■ **REQUIRED ACTION**: A line below contains "Ret (0, true)", and a later one contains "Inductive CleanupTarget := CleanupTargetInput". Repeat both, with every line between them, exactly.

(Saved entries)
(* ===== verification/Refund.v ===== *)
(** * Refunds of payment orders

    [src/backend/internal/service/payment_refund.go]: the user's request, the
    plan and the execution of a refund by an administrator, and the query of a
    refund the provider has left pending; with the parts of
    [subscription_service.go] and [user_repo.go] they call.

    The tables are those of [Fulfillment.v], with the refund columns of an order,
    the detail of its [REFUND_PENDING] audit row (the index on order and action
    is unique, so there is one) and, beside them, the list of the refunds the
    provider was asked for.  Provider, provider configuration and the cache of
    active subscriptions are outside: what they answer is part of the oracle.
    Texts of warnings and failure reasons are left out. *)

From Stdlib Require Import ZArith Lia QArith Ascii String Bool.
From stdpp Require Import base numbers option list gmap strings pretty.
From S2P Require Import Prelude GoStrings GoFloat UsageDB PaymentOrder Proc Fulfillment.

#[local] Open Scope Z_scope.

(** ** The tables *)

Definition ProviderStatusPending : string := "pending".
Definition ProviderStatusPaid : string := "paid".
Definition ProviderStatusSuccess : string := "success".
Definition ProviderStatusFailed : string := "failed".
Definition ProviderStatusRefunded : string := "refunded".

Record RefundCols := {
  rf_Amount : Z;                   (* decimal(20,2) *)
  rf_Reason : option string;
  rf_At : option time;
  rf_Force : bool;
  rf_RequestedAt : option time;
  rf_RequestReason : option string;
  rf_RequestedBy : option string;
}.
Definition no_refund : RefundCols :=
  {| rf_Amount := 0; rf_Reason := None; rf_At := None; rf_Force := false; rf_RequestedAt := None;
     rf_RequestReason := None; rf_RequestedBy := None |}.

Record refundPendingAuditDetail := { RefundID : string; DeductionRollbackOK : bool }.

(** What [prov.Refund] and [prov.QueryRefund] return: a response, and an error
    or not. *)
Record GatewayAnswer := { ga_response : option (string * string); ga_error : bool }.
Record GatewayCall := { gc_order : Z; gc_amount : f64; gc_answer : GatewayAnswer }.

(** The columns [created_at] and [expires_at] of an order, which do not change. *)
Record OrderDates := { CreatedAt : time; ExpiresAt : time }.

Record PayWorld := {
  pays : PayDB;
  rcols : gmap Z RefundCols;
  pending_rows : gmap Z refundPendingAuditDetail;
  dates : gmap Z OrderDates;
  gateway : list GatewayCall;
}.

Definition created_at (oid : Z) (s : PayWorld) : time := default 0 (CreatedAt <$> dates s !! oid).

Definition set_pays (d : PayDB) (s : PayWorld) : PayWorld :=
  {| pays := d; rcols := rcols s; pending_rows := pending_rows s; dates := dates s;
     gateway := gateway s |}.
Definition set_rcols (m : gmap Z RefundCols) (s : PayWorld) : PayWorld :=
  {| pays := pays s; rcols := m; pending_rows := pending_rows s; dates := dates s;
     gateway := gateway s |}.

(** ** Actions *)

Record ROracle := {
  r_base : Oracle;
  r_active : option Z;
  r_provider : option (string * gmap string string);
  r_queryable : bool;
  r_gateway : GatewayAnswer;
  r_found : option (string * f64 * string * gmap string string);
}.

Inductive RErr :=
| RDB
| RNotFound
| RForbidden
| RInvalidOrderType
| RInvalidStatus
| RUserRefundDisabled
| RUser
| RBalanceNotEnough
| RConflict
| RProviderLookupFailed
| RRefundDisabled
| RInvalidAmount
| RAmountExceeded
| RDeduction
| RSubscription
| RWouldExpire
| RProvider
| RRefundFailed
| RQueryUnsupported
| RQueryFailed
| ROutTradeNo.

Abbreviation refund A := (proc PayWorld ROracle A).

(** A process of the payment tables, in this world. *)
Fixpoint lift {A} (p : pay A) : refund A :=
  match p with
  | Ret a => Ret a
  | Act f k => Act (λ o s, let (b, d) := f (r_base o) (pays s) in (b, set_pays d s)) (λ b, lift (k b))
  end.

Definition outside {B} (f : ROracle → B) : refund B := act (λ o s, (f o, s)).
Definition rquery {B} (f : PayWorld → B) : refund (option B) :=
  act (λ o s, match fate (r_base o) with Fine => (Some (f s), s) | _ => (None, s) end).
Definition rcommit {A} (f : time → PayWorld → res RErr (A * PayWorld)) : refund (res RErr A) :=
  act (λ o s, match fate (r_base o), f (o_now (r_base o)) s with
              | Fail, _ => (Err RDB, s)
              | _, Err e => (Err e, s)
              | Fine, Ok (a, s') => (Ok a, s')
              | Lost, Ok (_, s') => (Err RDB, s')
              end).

==

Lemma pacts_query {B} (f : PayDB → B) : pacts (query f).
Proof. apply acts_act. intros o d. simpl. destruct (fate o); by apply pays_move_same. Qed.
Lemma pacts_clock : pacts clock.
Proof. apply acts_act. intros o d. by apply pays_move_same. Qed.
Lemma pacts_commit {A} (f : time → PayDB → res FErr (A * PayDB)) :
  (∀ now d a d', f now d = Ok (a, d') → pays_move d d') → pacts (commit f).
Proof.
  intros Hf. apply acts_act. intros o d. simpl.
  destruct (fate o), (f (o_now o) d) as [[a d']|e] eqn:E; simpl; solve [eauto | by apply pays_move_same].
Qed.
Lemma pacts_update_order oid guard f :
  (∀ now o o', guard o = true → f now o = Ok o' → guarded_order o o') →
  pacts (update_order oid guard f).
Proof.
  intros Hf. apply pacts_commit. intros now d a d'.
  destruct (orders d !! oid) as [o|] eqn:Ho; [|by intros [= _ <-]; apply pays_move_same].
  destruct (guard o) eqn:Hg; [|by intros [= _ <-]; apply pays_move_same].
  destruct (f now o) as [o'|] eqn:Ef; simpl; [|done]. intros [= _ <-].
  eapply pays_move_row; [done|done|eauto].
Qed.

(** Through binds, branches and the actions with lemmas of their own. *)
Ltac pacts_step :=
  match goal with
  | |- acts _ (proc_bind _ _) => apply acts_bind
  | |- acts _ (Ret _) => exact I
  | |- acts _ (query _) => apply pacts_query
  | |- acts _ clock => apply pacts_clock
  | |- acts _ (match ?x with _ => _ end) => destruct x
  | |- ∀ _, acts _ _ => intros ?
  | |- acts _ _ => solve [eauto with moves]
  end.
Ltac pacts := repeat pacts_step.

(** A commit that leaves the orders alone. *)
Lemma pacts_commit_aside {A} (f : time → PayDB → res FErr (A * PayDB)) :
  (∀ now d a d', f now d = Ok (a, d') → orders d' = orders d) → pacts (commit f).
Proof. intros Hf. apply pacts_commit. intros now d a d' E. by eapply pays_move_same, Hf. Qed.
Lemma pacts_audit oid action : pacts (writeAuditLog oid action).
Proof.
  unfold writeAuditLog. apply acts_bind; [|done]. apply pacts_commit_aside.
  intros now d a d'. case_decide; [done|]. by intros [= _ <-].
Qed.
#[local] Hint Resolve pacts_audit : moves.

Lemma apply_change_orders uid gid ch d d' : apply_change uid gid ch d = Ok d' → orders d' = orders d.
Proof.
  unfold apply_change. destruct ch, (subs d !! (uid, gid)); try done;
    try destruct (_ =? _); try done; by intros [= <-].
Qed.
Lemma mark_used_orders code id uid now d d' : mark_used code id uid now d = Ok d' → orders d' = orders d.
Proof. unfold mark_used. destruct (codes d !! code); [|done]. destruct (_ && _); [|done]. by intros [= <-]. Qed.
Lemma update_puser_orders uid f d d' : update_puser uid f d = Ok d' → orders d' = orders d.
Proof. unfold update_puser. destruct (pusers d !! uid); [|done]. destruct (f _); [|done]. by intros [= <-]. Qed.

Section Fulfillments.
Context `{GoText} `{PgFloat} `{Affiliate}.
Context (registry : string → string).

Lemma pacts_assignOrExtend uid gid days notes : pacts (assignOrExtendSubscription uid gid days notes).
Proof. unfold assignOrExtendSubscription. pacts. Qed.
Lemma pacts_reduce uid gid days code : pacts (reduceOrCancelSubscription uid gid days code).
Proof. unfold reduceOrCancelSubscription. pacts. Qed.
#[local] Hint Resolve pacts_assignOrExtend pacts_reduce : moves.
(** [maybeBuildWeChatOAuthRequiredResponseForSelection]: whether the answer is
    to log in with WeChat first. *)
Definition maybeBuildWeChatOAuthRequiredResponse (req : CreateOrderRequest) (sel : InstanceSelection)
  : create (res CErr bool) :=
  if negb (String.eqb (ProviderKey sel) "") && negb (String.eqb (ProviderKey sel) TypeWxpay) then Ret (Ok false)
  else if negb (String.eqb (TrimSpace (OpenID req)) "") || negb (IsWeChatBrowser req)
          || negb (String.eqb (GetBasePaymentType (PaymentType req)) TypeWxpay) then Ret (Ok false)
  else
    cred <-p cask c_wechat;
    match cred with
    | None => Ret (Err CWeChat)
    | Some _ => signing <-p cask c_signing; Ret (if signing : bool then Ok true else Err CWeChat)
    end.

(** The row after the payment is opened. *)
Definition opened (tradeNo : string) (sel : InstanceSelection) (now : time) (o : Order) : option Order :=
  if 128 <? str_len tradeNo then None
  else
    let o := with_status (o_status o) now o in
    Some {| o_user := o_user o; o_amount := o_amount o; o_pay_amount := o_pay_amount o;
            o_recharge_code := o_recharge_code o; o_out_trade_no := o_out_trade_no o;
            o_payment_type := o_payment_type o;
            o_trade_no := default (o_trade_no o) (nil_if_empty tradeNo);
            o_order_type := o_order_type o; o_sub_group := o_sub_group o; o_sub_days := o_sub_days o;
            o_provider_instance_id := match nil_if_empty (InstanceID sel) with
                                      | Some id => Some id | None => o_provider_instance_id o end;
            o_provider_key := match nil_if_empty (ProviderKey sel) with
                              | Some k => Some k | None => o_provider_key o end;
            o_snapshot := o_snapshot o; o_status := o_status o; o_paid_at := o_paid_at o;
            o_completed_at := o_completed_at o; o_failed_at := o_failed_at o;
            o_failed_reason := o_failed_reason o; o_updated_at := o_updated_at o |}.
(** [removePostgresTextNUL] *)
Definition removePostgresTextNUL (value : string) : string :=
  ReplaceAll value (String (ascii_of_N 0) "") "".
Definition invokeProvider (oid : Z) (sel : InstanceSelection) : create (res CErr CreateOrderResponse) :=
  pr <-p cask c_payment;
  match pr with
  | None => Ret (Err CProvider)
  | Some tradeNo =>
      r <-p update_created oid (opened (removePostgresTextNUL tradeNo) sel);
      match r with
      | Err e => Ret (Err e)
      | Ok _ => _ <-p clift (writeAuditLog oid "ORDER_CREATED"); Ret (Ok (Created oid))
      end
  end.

...

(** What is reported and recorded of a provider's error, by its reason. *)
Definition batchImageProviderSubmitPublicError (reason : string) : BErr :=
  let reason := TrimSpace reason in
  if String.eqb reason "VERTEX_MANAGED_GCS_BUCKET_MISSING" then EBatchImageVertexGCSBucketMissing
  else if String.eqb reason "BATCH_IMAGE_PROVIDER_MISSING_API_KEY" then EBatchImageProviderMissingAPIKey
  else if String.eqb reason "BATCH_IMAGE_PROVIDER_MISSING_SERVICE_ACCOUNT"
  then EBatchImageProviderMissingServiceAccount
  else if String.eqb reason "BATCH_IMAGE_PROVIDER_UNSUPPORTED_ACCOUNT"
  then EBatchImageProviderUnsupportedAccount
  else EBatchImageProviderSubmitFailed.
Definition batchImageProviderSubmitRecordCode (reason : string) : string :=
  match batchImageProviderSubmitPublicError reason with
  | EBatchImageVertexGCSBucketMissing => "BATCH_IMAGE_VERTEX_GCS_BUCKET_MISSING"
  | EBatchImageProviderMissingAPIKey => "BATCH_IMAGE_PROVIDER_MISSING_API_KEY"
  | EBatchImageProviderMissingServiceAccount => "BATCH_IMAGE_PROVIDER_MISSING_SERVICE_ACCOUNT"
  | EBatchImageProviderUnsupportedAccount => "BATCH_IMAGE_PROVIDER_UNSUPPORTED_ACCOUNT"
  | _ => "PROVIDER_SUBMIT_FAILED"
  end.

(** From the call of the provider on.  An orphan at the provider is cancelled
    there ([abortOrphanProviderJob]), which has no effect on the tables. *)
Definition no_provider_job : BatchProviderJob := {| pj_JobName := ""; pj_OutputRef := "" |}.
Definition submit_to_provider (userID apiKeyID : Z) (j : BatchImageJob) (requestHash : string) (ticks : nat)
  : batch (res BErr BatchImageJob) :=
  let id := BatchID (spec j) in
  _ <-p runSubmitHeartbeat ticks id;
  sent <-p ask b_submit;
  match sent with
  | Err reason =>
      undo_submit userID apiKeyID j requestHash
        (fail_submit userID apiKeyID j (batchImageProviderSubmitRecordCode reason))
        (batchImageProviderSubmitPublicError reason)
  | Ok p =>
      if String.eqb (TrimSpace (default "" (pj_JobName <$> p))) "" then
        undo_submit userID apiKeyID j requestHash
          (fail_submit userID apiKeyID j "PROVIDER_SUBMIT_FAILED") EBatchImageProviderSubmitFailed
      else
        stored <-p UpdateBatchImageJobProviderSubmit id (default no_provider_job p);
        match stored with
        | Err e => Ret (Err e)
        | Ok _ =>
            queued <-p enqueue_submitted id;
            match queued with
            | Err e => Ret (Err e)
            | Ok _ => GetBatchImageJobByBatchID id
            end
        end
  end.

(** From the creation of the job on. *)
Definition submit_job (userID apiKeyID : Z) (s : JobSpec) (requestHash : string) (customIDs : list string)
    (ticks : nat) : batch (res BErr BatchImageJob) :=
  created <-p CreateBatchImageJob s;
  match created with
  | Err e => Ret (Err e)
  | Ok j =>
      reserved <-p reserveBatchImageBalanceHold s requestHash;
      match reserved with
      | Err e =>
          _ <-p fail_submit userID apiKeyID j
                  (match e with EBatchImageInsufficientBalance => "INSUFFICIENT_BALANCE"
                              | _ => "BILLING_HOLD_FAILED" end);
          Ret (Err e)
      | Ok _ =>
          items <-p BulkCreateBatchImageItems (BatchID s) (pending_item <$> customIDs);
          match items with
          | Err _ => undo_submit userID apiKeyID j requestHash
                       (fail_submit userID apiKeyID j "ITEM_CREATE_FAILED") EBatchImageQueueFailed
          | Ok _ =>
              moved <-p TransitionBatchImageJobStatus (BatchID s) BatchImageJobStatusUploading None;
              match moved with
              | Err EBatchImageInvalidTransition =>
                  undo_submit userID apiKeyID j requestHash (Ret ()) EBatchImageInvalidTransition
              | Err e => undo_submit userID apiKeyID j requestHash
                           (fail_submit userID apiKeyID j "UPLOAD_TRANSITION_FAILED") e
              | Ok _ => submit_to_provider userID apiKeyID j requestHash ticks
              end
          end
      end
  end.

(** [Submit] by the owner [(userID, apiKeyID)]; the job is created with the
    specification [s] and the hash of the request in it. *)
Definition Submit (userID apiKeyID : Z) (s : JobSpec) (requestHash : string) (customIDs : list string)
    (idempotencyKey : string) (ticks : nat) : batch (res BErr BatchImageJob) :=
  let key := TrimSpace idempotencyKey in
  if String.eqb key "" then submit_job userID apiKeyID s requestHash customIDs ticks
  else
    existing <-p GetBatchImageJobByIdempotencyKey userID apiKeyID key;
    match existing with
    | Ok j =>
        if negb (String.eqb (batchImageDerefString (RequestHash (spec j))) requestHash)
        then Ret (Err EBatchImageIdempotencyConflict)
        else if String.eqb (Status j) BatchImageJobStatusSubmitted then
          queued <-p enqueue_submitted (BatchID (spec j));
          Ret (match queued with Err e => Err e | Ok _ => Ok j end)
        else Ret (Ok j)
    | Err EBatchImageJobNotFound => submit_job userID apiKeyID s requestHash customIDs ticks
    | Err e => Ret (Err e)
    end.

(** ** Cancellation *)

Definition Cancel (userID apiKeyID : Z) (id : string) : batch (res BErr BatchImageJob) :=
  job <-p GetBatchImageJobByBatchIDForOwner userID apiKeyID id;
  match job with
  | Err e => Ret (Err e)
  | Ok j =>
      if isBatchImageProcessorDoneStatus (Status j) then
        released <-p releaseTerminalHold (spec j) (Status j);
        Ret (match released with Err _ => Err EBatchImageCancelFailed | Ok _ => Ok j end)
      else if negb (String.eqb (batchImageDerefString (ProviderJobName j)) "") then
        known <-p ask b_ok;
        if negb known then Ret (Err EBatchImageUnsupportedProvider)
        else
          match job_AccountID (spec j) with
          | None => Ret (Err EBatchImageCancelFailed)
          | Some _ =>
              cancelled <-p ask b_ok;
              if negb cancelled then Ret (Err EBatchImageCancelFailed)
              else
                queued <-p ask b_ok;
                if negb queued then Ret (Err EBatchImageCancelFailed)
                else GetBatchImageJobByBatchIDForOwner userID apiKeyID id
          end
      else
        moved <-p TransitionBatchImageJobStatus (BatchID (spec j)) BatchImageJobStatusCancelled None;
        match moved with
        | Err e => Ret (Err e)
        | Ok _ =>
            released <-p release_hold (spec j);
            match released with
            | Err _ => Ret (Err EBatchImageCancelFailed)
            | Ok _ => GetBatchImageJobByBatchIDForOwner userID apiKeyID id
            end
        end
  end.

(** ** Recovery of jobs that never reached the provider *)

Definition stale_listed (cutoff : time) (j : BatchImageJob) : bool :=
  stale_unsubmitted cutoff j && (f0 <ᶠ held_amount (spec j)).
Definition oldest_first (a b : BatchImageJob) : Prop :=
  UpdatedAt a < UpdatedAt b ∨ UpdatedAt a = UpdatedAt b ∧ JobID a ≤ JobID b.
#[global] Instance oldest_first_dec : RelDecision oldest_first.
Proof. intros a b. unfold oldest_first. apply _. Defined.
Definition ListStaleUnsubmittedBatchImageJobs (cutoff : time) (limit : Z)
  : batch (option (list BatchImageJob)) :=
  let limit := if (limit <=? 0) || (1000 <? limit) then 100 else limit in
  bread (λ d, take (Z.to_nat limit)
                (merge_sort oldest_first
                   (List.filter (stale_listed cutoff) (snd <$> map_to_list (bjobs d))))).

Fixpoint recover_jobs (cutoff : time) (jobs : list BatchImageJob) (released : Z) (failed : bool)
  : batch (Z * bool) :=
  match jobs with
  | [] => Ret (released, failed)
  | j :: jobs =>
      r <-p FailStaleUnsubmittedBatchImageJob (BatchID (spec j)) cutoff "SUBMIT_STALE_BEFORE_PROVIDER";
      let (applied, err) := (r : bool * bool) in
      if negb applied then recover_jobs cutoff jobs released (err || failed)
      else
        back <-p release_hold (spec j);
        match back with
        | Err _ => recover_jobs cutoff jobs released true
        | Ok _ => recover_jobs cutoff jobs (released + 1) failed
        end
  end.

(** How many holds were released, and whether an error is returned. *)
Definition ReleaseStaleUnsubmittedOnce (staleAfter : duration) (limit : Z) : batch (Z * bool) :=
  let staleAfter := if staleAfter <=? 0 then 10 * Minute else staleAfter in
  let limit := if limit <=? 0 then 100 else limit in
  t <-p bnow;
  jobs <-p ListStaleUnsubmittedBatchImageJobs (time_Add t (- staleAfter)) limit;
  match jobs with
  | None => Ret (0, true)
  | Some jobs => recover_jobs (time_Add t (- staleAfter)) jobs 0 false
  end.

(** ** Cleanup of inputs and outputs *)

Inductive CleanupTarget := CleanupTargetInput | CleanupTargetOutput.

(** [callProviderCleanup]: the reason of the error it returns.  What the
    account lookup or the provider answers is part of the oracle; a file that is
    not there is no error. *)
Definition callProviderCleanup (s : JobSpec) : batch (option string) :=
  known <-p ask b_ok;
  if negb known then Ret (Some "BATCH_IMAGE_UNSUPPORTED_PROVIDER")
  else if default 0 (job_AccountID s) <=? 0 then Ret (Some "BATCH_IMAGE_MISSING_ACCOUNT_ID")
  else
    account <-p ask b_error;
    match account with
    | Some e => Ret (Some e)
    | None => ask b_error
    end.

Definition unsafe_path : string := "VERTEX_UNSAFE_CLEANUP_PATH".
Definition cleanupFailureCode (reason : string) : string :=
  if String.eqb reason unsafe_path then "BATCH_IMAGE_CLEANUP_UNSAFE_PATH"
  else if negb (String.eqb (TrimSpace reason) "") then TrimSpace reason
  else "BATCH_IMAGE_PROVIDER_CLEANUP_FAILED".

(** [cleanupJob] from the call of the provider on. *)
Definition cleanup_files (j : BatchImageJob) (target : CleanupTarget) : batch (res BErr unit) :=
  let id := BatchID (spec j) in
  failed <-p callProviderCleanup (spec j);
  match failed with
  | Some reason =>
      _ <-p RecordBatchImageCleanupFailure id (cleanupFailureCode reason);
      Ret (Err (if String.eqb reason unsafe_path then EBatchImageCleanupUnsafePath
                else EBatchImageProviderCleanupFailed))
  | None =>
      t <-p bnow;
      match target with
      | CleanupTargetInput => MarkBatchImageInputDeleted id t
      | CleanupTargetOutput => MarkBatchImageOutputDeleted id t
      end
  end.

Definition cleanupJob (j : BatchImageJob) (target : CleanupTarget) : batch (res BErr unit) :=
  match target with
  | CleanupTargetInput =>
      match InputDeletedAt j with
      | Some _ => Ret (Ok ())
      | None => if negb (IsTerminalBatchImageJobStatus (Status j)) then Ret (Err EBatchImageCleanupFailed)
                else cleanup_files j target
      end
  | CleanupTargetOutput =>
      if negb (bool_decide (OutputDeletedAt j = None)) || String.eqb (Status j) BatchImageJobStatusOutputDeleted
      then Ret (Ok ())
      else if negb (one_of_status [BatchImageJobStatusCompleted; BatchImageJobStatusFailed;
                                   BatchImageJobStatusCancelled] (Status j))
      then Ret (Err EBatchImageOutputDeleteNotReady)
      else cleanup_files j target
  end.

■ **WRITTEN RESPONSE**:
  | None => Ret (0, true)
  | Some jobs => recover_jobs (time_Add t (- staleAfter)) jobs 0 false
  end.

(** ** Cleanup of inputs and outputs *)

Inductive CleanupTarget := CleanupTargetInput | CleanupTargetOutput.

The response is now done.